Em seguida, você pode verificar os dados no console da Helium.
ChirpStack LNS
Para novos usuários, para receber os dados de um dispositivo na rede Helium ele deve estar associado a um LNS (LoraWAN Network Server), normalmente utilizando um dos LNS públicos, muitos dos quais usam ChirpStack, mas também é possível conectar o próprio LNS à Helium.
Para quem já está familiarizado com o processo geral, o resumo é:
- criar um perfil de dispositivo com a região apropriada e o codec (veja a fonte abaixo)
- criar dispositivo com
devEUI,appKeye uma variávelapp_euicom o AppEUI, todos os três valores vindos do AppSenseCraft
Etapa 1: Adicionar Perfil de Dispositivo
A primeira etapa é adicionar um perfil de dispositivo para o T2000 Tracker ao seu ChirpStack LNS. Isso informa ao LNS como decodificar os pacotes que ele recebe de um T2000, bem como várias outras configurações.
No painel do ChirpStack selecione Device Profiles e clique em Add device profile.

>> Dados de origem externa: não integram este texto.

(** Trimming the text before the call changes nothing. *)
Lemma translate_text_trim_arg text src_lang tgt_lang tone domain :
  translate_text pipeline (Some (strip (or_empty text))) src_lang tgt_lang tone domain
  = translate_text pipeline text src_lang tgt_lang tone domain.
Proof. unfold translate_text. by rewrite or_empty_Some, strip_idemp. Qed.

Lemma extends_refl σ : extends σ σ.
Proof. split; [done|]. by exists []; rewrite app_nil_r. Qed.

Lemma extends_trans σ1 σ2 σ3 : extends σ1 σ2 → extends σ2 σ3 → extends σ1 σ3.
Proof. intros [Hc1 Hl1] [Hc2 Hl2]. split; by etrans. Qed.

Lemma extends_loaded key model_name σ :
  _translation_pipelines σ !! key = None →
  extends σ (loaded pipeline key model_name σ).
Proof.
  intros Hc. split; simpl.
  - by apply insert_subseteq.
  - by apply prefix_app_r.
Qed.

Lemma extends_get_translation_pipeline src_code tgt_code σ :
  extends σ (get_translation_pipeline pipeline src_code tgt_code σ).2.
Proof.
  destruct (get_translation_pipeline_outcome src_code tgt_code σ)
    as [[_ ->]|[(m & t & _ & _ & ->)|(m & _ & Hc & ->)]]; simpl;
    [apply extends_refl..|by apply extends_loaded].
Qed.

(** The state after [learning_mode_feedback] and [translate_and_explain]
    is the state after a call of [translate_text], or the state before. *)
Lemma learning_mode_feedback_state src_text user_translation src_lang tgt_lang σ :
  (learning_mode_feedback pipeline explain_llm src_text user_translation src_lang tgt_lang σ).2
  = σ ∨
  (learning_mode_feedback pipeline explain_llm src_text user_translation src_lang tgt_lang σ).2
  = (translate_text pipeline src_text src_lang tgt_lang "Neutral" "General" σ).2.
Proof.
  unfold learning_mode_feedback.
  destruct (negb (truthy (strip (or_empty src_text)))
            || negb (truthy (strip (or_empty user_translation)))); [by left|].
  right. unfold bind. rewrite translate_text_trim_arg.
  by destruct (translate_text pipeline src_text src_lang tgt_lang "Neutral" "General" σ)
    as [[mt|e] σ'].
Qed.

Lemma translate_and_explain_state text src tgt tone domain do_explain σ :
  (translate_and_explain pipeline explain_llm text src tgt tone domain do_explain σ).2
  = (translate_text pipeline text src tgt tone domain σ).2.
Proof.
  unfold translate_and_explain, bind.
  destruct (translate_text pipeline text src tgt tone domain σ) as [[t|e] σ']; [|done].
  by destruct do_explain.
Qed.

(** What the calls of [translate_text] preserve, the clicks preserve. *)
Lemma handle_preserves (P : state → Prop) c σ :
  (∀ src_code tgt_code σ',
     P σ' → P (get_translation_pipeline pipeline src_code tgt_code σ').2) →
  P σ → P (handle pipeline explain_llm c σ).
Proof.
  intros Hget HP. destruct c; simpl.
  - rewrite translate_and_explain_state. by apply translate_text_preserves.
  - by apply back_translate_preserves.
  - destruct (learning_mode_feedback_state src_text user_translation src_lang tgt_lang σ)
      as [-> | ->]; [done|]. by apply translate_text_preserves.
Qed.


(** Past its guard, [learning_mode_feedback] is the call of
    [translate_text], the generator call and the report. *)
Lemma learning_mode_feedback_nonblank (src_text user_translation src_lang tgt_lang : string) σ :
  strip src_text ≠ "" →
  strip user_translation ≠ "" →
  learning_mode_feedback pipeline explain_llm (Some src_text) (Some user_translation)
    src_lang tgt_lang σ
  = match translate_text pipeline (Some src_text) src_lang tgt_lang "Neutral" "General" σ with
    | (Ok model_translation, σ') =>
        (Ok (feedback_report model_translation
               (strip (explain_llm
                         (feedback_prompt (strip src_text) (strip user_translation)
                            model_translation src_lang tgt_lang)
                         320 0.4%Q))),
         σ')
    | (Raise e, σ') => (Raise e, σ')
    end.
Proof.
  intros Hs%truthy_true Hu%truthy_true. unfold learning_mode_feedback.
  rewrite !or_empty_Some, Hs, Hu. simpl. unfold bind.
  rewrite <- (or_empty_Some src_text) at 1. rewrite translate_text_trim_arg.
  by destruct (translate_text pipeline (Some src_text) src_lang tgt_lang
                 "Neutral" "General" σ) as [[mt|e] σ'].
Qed.

End Calls.

(** ** Further properties of [app.py] *)



(** X2: in every state the process reaches, [back_translate] gives as its
    forward component what [translate_text] returns for the same
    arguments, and it raises when, and what, [translate_text] raises. *)
Theorem back_translate_forward pipeline text (src_lang tgt_lang tone domain : string) σ :
  reachable pipeline σ →
  (∀ forward,
     (translate_text pipeline text src_lang tgt_lang tone domain σ).1 = Ok forward →
     ∃ backward,
       (back_translate pipeline text src_lang tgt_lang tone domain σ).1
       = Ok (forward, backward)) ∧
  (∀ e,
     (translate_text pipeline text src_lang tgt_lang tone domain σ).1 = Raise e →
     (back_translate pipeline text src_lang tgt_lang tone domain σ).1 = Raise e).
Proof.
  intros Hσ%reachable_cache_inv. unfold back_translate.
  destruct (decide (strip (or_empty text) = "")) as [He|Hne].
  { rewrite translate_text_empty, He by done. simpl.
    split; [intros ? [= <-]; eauto|done]. }
  apply truthy_true in Hne as Htruthy. rewrite Htruthy. simpl.
  destruct (decide (src_lang = tgt_lang)) as [->|Hd].
  { rewrite translate_text_same, bool_decide_eq_true_2 by done. simpl.
    split; [intros ? [= <-]; eauto|done]. }
  rewrite bool_decide_eq_false_2 by done. unfold bind.
  rewrite translate_text_trim_arg.
  pose proof (translate_text_distinct pipeline text src_lang tgt_lang tone domain σ Hne Hd)
    as Hcall.
  pose proof (translate_text_preserves pipeline (cache_inv pipeline)
                (λ s t σ0 H, cache_inv_get_translation_pipeline pipeline s t σ0 H)
                text src_lang tgt_lang tone domain σ Hσ) as Hσ1.
  destruct (translate_text pipeline text src_lang tgt_lang tone domain σ)
    as [[forward|e] σ1]; simpl in *; [|split; [done|by intros ? [= <-]]].
  split; [|done]. intros ? [= <-].
  assert (is_Some (LANG_CODES !! src_lang) ∧ is_Some (LANG_CODES !! tgt_lang))
    as [Hs Ht].
  { destruct (LANG_CODES !! src_lang); [|done].
    destruct (LANG_CODES !! tgt_lang); [|done]. split; by eexists. }
  destruct (translate_text_returns pipeline (Some forward)
              tgt_lang src_lang "Neutral" "General" σ1 Hσ1 Ht Hs) as (backward & σ2 & ->).
  by exists backward.
Qed.
Definition sign_bit (b : Z) : bool := 2 ^ 63 <=? b.
Definition mag (b : Z) : Z := b mod 2 ^ 63.
Definition is_nan (b : Z) : bool := INF <? mag b.
Definition is_inf (b : Z) : bool := mag b =? INF.
Definition is_finite (b : Z) : bool := mag b <? INF.
Definition is_zero (b : Z) : bool := mag b =? 0.

(** The magnitude of a positive pattern in units of 2^-1074. *)
Definition mag_scaled (p : Z) : Z :=
  let e := p / 2 ^ 52 in
  let f := p mod 2 ^ 52 in
  if e =? 0 then f else (2 ^ 52 + f) * 2 ^ (e - 1).
Definition scaled (b : Z) : Z :=
  if sign_bit b then - mag_scaled (mag b) else mag_scaled (mag b).

Definition neg (b : Z) : Z := if sign_bit b then b - 2 ^ 63 else b + 2 ^ 63.
Definition fabs (b : Z) : Z := mag b.

(** Comparisons: every one with a NaN is false. *)
Definition key (b : Z) : Z := if sign_bit b then - mag b else mag b.
Definition feq (a b : Z) : bool := negb (is_nan a) && negb (is_nan b) && (key a =? key b).
Definition flt (a b : Z) : bool := negb (is_nan a) && negb (is_nan b) && (key a <? key b).
Definition fle (a b : Z) : bool := negb (is_nan a) && negb (is_nan b) && (key a <=? key b).

(** * Correct rounding *)

(** [n / d] rounded to the nearest integer, ties to even. *)
Definition rne (n d : Z) : Z :=
  let '(q, r) := Z.div_eucl n d in
  if 2 * r <? d then q else if d <? 2 * r then q + 1 else if Z.even q then q else q + 1.

(** The positive pattern nearest to [x / d] units, ties to even, overflow to
    infinity; and the one nearest to the number [n / d]. *)
Definition round_q (x d : Z) : Z :=
  let k := Z.max 0 (Z.log2 (x / d) - 52) in
  Z.min (k * 2 ^ 52 + rne x (d * 2 ^ k)) INF.
Definition round_mag (n d : Z) : Z := round_q (n * UNIT) d.
Definition of_ratio (s : bool) (n d : Z) : Z := (if s then 2 ^ 63 else 0) + round_mag n d.

(** The double nearest to a rational with a signed numerator; [+0] when it is 0. *)
Definition of_rat (n d : Z) : Z := of_ratio (n <? 0) (Z.abs n) d.
Definition of_Z (n : Z) : Z := of_rat n 1.

(** A number of units, rounded. *)
Definition of_units (s : bool) (x : Z) : Z := (if s then 2 ^ 63 else 0) + round_q x 1.

Definition fadd (a b : Z) : Z :=
  if is_nan a || is_nan b then NAN
  else if is_inf a then (if is_inf b && negb (eqb (sign_bit a) (sign_bit b)) then NAN else a)
  else if is_inf b then b
  else if scaled a + scaled b =? 0 then (if sign_bit a && sign_bit b then 2 ^ 63 else 0)
  else let x := scaled a + scaled b in of_units (x <? 0) (Z.abs x).
Definition fsub (a b : Z) : Z := if is_nan b then NAN else fadd a (neg b).
Definition fmul (a b : Z) : Z :=
  let s := xorb (sign_bit a) (sign_bit b) in
  if is_nan a || is_nan b then NAN
  else if is_inf a || is_inf b then
    (if is_zero a || is_zero b then NAN else (if s then 2 ^ 63 else 0) + INF)
  else (if s then 2 ^ 63 else 0) + round_q (mag_scaled (mag a) * mag_scaled (mag b)) UNIT.
Definition fdiv (a b : Z) : Z :=
  let s := xorb (sign_bit a) (sign_bit b) in
  if is_nan a || is_nan b then NAN
  else if is_inf a then (if is_inf b then NAN else (if s then 2 ^ 63 else 0) + INF)
  else if is_inf b then (if s then 2 ^ 63 else 0)
  else if is_zero b then (if is_zero a then NAN else (if s then 2 ^ 63 else 0) + INF)
  else of_ratio s (mag_scaled (mag a)) (mag_scaled (mag b)).
(** [fmod], exact, with the sign of the dividend. *)
Definition ffmod (a b : Z) : Z :=
  if is_nan a || is_nan b || is_inf a || is_zero b then NAN
  else if is_inf b then a
  else of_units (sign_bit a) (mag_scaled (mag a) mod mag_scaled (mag b)).

(** Integer parts as integers, and as doubles. *)
Definition to_Z (b : Z) : Z := Z.quot (scaled b) UNIT.
Definition floor_Z (b : Z) : Z := scaled b / UNIT.
Definition ftrunc (b : Z) : Z :=
  if is_finite b then of_ratio (sign_bit b) (Z.abs (to_Z b)) 1 else b.
Definition ffloor (b : Z) : Z :=
  if is_finite b then of_ratio (sign_bit b) (Z.abs (floor_Z b)) 1 else b.

Example one_bits : of_Z 1 = 0x3ff0000000000000. Proof. vm_compute. reflexivity. Qed.
Example third_bits : fdiv (of_Z 1) (of_Z 3) = 0x3fd5555555555555. Proof. vm_compute. reflexivity. Qed.
Example tenth_sum : fadd (of_rat 1 10) (of_rat 2 10) = 0x3fd3333333333334. Proof. vm_compute. reflexivity. Qed.
Example mul_max : fmul 0x7fefffffffffffff (of_Z 2) = INF. Proof. vm_compute. reflexivity. Qed.
Example min_subnormal : scaled 1 = 1 /\ of_rat 1 UNIT = 1. Proof. vm_compute. auto. Qed.

(** * Rounding lemmas *)

Lemma UNIT_pos : 0 < UNIT.
Proof. reflexivity. Qed.
Lemma unit_eqb a b : (a * UNIT =? b * UNIT) = (a =? b).
Proof. apply eq_true_iff_eq. rewrite !Z.eqb_eq. pose proof UNIT_pos. split; [apply Z.mul_reg_r; lia|congruence]. Qed.
Lemma unit_ltb a b : (a * UNIT <? b * UNIT) = (a <? b).
Proof. apply eq_true_iff_eq. rewrite !Z.ltb_lt. symmetry. apply Z.mul_lt_mono_pos_r, UNIT_pos. Qed.

Lemma rne_unfold n d :
  rne n d = if 2 * (n mod d) <? d then n / d else if d <? 2 * (n mod d) then n / d + 1
            else if Z.even (n / d) then n / d else n / d + 1.
Proof. unfold rne, Z.div, Z.modulo. now destruct (Z.div_eucl n d). Qed.

Lemma rne_bound n d : 0 < d -> 2 * Z.abs (rne n d * d - n) <= d.
Proof.
  intros Hd. rewrite rne_unfold.
  pose proof (Z.div_mod n d ltac:(lia)). pose proof (Z.mod_pos_bound n d Hd).
  repeat Zcase; nia.
Qed.

Lemma rne_exact n d : 0 < d -> n mod d = 0 -> rne n d = n / d.
Proof. intros Hd H. rewrite rne_unfold, H. destruct (2 * 0 <? d) eqn:E; Zbool; [reflexivity|lia]. Qed.

Lemma rne_mono_bounds n d lo hi : 0 < d -> lo * d <= n <= hi * d -> lo <= rne n d <= hi.
Proof. intros Hd H. pose proof (rne_bound n d Hd). split; nia. Qed.

(** The scaled magnitude of a pattern [k * 2^52 + m] is [m * 2^k]. *)
Lemma mag_scaled_encode k m :
  (k = 0 /\ 0 <= m <= 2 ^ 53) \/ (0 <= k /\ 2 ^ 52 <= m <= 2 ^ 53) ->
  mag_scaled (k * 2 ^ 52 + m) = m * 2 ^ k.
Proof.
  intros H. unfold mag_scaled.
  destruct (decide (m < 2 ^ 52)) as [Hlt|Hge]; [|destruct (decide (m = 2 ^ 53)) as [->|]].
  - assert (k = 0) as -> by lia. rewrite Z.mul_0_l, Z.add_0_l, Z.div_small, Z.mod_small by lia.
    change (0 =? 0) with true. cbn [negb]. lia.
  - change (2 ^ 53) with (2 * 2 ^ 52). rewrite <- Z.mul_add_distr_r, Z.div_mul, Z.mod_mul by lia.
    destruct (k + 2 =? 0) eqn:E; Zbool; [lia|].
    replace (k + 2 - 1) with (k + 1) by lia. rewrite Z.pow_add_r by lia. lia.
  - replace (k * 2 ^ 52 + m) with ((m - 2 ^ 52) + (k + 1) * 2 ^ 52) by lia.
    rewrite Z.div_add, Z.mod_add, Z.div_small, Z.mod_small by lia.
    destruct (0 + (k + 1) =? 0) eqn:E; Zbool; [lia|].
    replace (0 + (k + 1) - 1) with k by lia. f_equal. lia.
Qed.

(** Every finite magnitude has such a form. *)
Lemma mag_encode p : 0 <= p ->
  exists k m, p = k * 2 ^ 52 + m /\ mag_scaled p = m * 2 ^ k /\
    ((k = 0 /\ 0 <= m < 2 ^ 53) \/ (0 < k /\ 2 ^ 52 <= m < 2 ^ 53)).
Proof.
  intros Hp. pose proof (Z.div_mod p (2 ^ 52) ltac:(lia)) as E.
  pose proof (Z.mod_pos_bound p (2 ^ 52) ltac:(lia)) as B.
  assert (0 <= p / 2 ^ 52) by (apply Z.div_pos; lia).
  destruct (decide (p / 2 ^ 52 <= 1)) as [Hs|Hb].
  - exists 0, p. assert (0 <= p < 2 ^ 53) as Hp' by lia.
    assert (p = 0 * 2 ^ 52 + p) as Ep by lia. split_and!; [exact Ep| |lia].
    rewrite Ep at 1. apply mag_scaled_encode. lia.
  - exists (p / 2 ^ 52 - 1), (2 ^ 52 + p mod 2 ^ 52).
    assert (p = (p / 2 ^ 52 - 1) * 2 ^ 52 + (2 ^ 52 + p mod 2 ^ 52)) as Ep by lia.
    split_and!; [exact Ep| |lia]. rewrite Ep at 1. apply mag_scaled_encode. lia.
Qed.
(* ===== verification/Float16.v ===== *)
(** Half and single precision ([util/Float16.h]): the conversions between
    binary16 and binary64 that [Float16Array], [DataView] and [Math.f16round] use,
    with the conversions between [float] and [double] of the language, which
    [Float32Array] uses.  Patterns are integers, as in [Double]; a format has [p]
    bits of mantissa, and the theorems say that each conversion is the correctly
    rounded one, and exact where the target is wider. *)
From Stdlib Require Import ZArith Lia Bool.
From stdpp Require Import base numbers list option decidable.
From S2P Require Import Prelude Double.

(** * Formats *)
Module Formats.

(** The magnitude of a pattern in units of its format, and the pattern nearest to
    [x / d] units, ties to even. *)
Definition pattern_scaled (p b : Z) : Z :=
  let e := b / 2 ^ p in
  let f := b mod 2 ^ p in
  if e =? 0 then f else (2 ^ p + f) * 2 ^ (e - 1).
Definition round_to (p inf x d : Z) : Z :=
  let k := Z.max 0 (Z.log2 (x / d) - p) in
  Z.min (k * 2 ^ p + rne x (d * 2 ^ k)) inf.

(** [double] is the format with 52 bits. *)
Lemma double_pattern b : mag_scaled b = pattern_scaled 52 b.
Proof. reflexivity. Qed.
Lemma double_round x d : round_q x d = round_to 52 INF x d.
Proof. reflexivity. Qed.

Lemma pattern_encode p k m : 0 <= p ->
  (k = 0 /\ 0 <= m < 2 ^ (p + 1)) \/ (0 <= k /\ 2 ^ p <= m < 2 ^ (p + 1)) ->
  pattern_scaled p (k * 2 ^ p + m) = m * 2 ^ k.
Proof.
  intros Hp H. unfold pattern_scaled. assert (0 < 2 ^ p) by lia.
  rewrite Z.pow_add_r in H by lia. change (2 ^ 1) with 2 in H.
  destruct (decide (m < 2 ^ p)) as [Hlt|Hge].
  - assert (k = 0) as -> by lia. rewrite Z.mul_0_l, Z.add_0_l, Z.div_small, Z.mod_small by lia. cbn. lia.
  - replace (k * 2 ^ p + m) with ((m - 2 ^ p) + (k + 1) * 2 ^ p) by lia.
    rewrite Z.div_add, Z.mod_add, Z.div_small, Z.mod_small by lia.
    destruct (0 + (k + 1) =? 0) eqn:E; Zbool; [lia|].
    replace (0 + (k + 1) - 1) with k by lia. f_equal. lia.
Qed.

Lemma pattern_decode p b : 0 <= p -> 0 <= b ->
  exists k m, b = k * 2 ^ p + m /\ pattern_scaled p b = m * 2 ^ k /\
    ((k = 0 /\ 0 <= m < 2 ^ (p + 1)) \/ (0 < k /\ 2 ^ p <= m < 2 ^ (p + 1))).
Proof.
  intros Hp Hb. assert (0 < 2 ^ p) by lia. assert (E2 : 2 ^ (p + 1) = 2 * 2 ^ p) by (rewrite Z.pow_add_r by lia; lia).
  pose proof (Z.div_mod b (2 ^ p) ltac:(lia)) as E. pose proof (Z.mod_pos_bound b (2 ^ p) ltac:(lia)) as B.
  assert (0 <= b / 2 ^ p) by (apply Z.div_pos; lia).
  destruct (decide (b / 2 ^ p <= 1)) as [Hs|Hbig].
  - exists 0, b. assert (b = 0 * 2 ^ p + b) as Ep by lia. assert (0 <= b < 2 ^ (p + 1)) by nia. split_and!; [exact Ep| |lia].
    rewrite Ep at 1. apply pattern_encode; lia.
  - exists (b / 2 ^ p - 1), (2 ^ p + b mod 2 ^ p).
    assert (b = (b / 2 ^ p - 1) * 2 ^ p + (2 ^ p + b mod 2 ^ p)) as Ep by lia.
    split_and!; [exact Ep| |lia]. rewrite Ep at 1. apply pattern_encode; lia.
Qed.

(** What is representable is rounded to itself. *)
Lemma round_exact p inf d k m : 0 <= p -> 0 < d ->
  (k = 0 /\ 0 <= m < 2 ^ (p + 1)) \/ (0 < k /\ 2 ^ p <= m < 2 ^ (p + 1)) ->
  round_to p inf (m * 2 ^ k * d) d = Z.min (k * 2 ^ p + m) inf.
Proof.
  intros Hp Hd H. unfold round_to. rewrite Z.div_mul by lia. assert (0 < 2 ^ p) by lia.
  assert (Z.max 0 (Z.log2 (m * 2 ^ k) - p) = k) as ->.
  { destruct H as [[-> H]|[Hk H]].
    - rewrite Z.mul_1_r. destruct (decide (m = 0)) as [->|]; [cbn; lia|].
      pose proof (proj1 (Z.log2_lt_pow2 m (p + 1) ltac:(lia)) ltac:(lia)). lia.
    - rewrite Z.log2_mul_pow2 by lia. rewrite (Z.log2_unique m p); lia. }
  assert (0 <= k) by lia. assert (0 < d * 2 ^ k) by lia.
  replace (m * 2 ^ k * d) with (m * (d * 2 ^ k)) by lia.
  rewrite rne_exact by (rewrite ?Z.mod_mul; lia). now rewrite Z.div_mul by lia.
Qed.

Lemma round_id p inf d b : 0 <= p -> 0 < d -> 0 <= b <= inf -> round_to p inf (pattern_scaled p b * d) d = b.
Proof.
  intros Hp Hd Hb. destruct (pattern_decode p b Hp ltac:(lia)) as (k & m & E & -> & H).
  rewrite round_exact by done. lia.
Qed.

Na aba geral, insira um nome de perfil de dispositivo que você reconheça e selecione os parâmetros de região apropriados.
nota
Versão MAC LoRaWAN: 1.0.4
O intervalo de uplink esperado também pode ser definido; o principal que ele controla é quando a interface de usuário do LNS mostra o dispositivo como ativo vs. inativo. Ele não tem efeito sobre a entrega de pacotes através do LNS.
Clique em Submit e então você poderá ver Device profile created.
Na aba Codec selecione JavaScript functions e insira o codec:
Decoder para Chirpstack V4
function decodeUplink (input) {
const bytes = input['bytes']
const bytesString = bytes2HexString(bytes)
const originMessage = bytesString.toLocaleUpperCase()
const decoded = {
valid: true,
err: 0,
payload: bytesString,
messages: []
}
let measurement = messageAnalyzed(originMessage)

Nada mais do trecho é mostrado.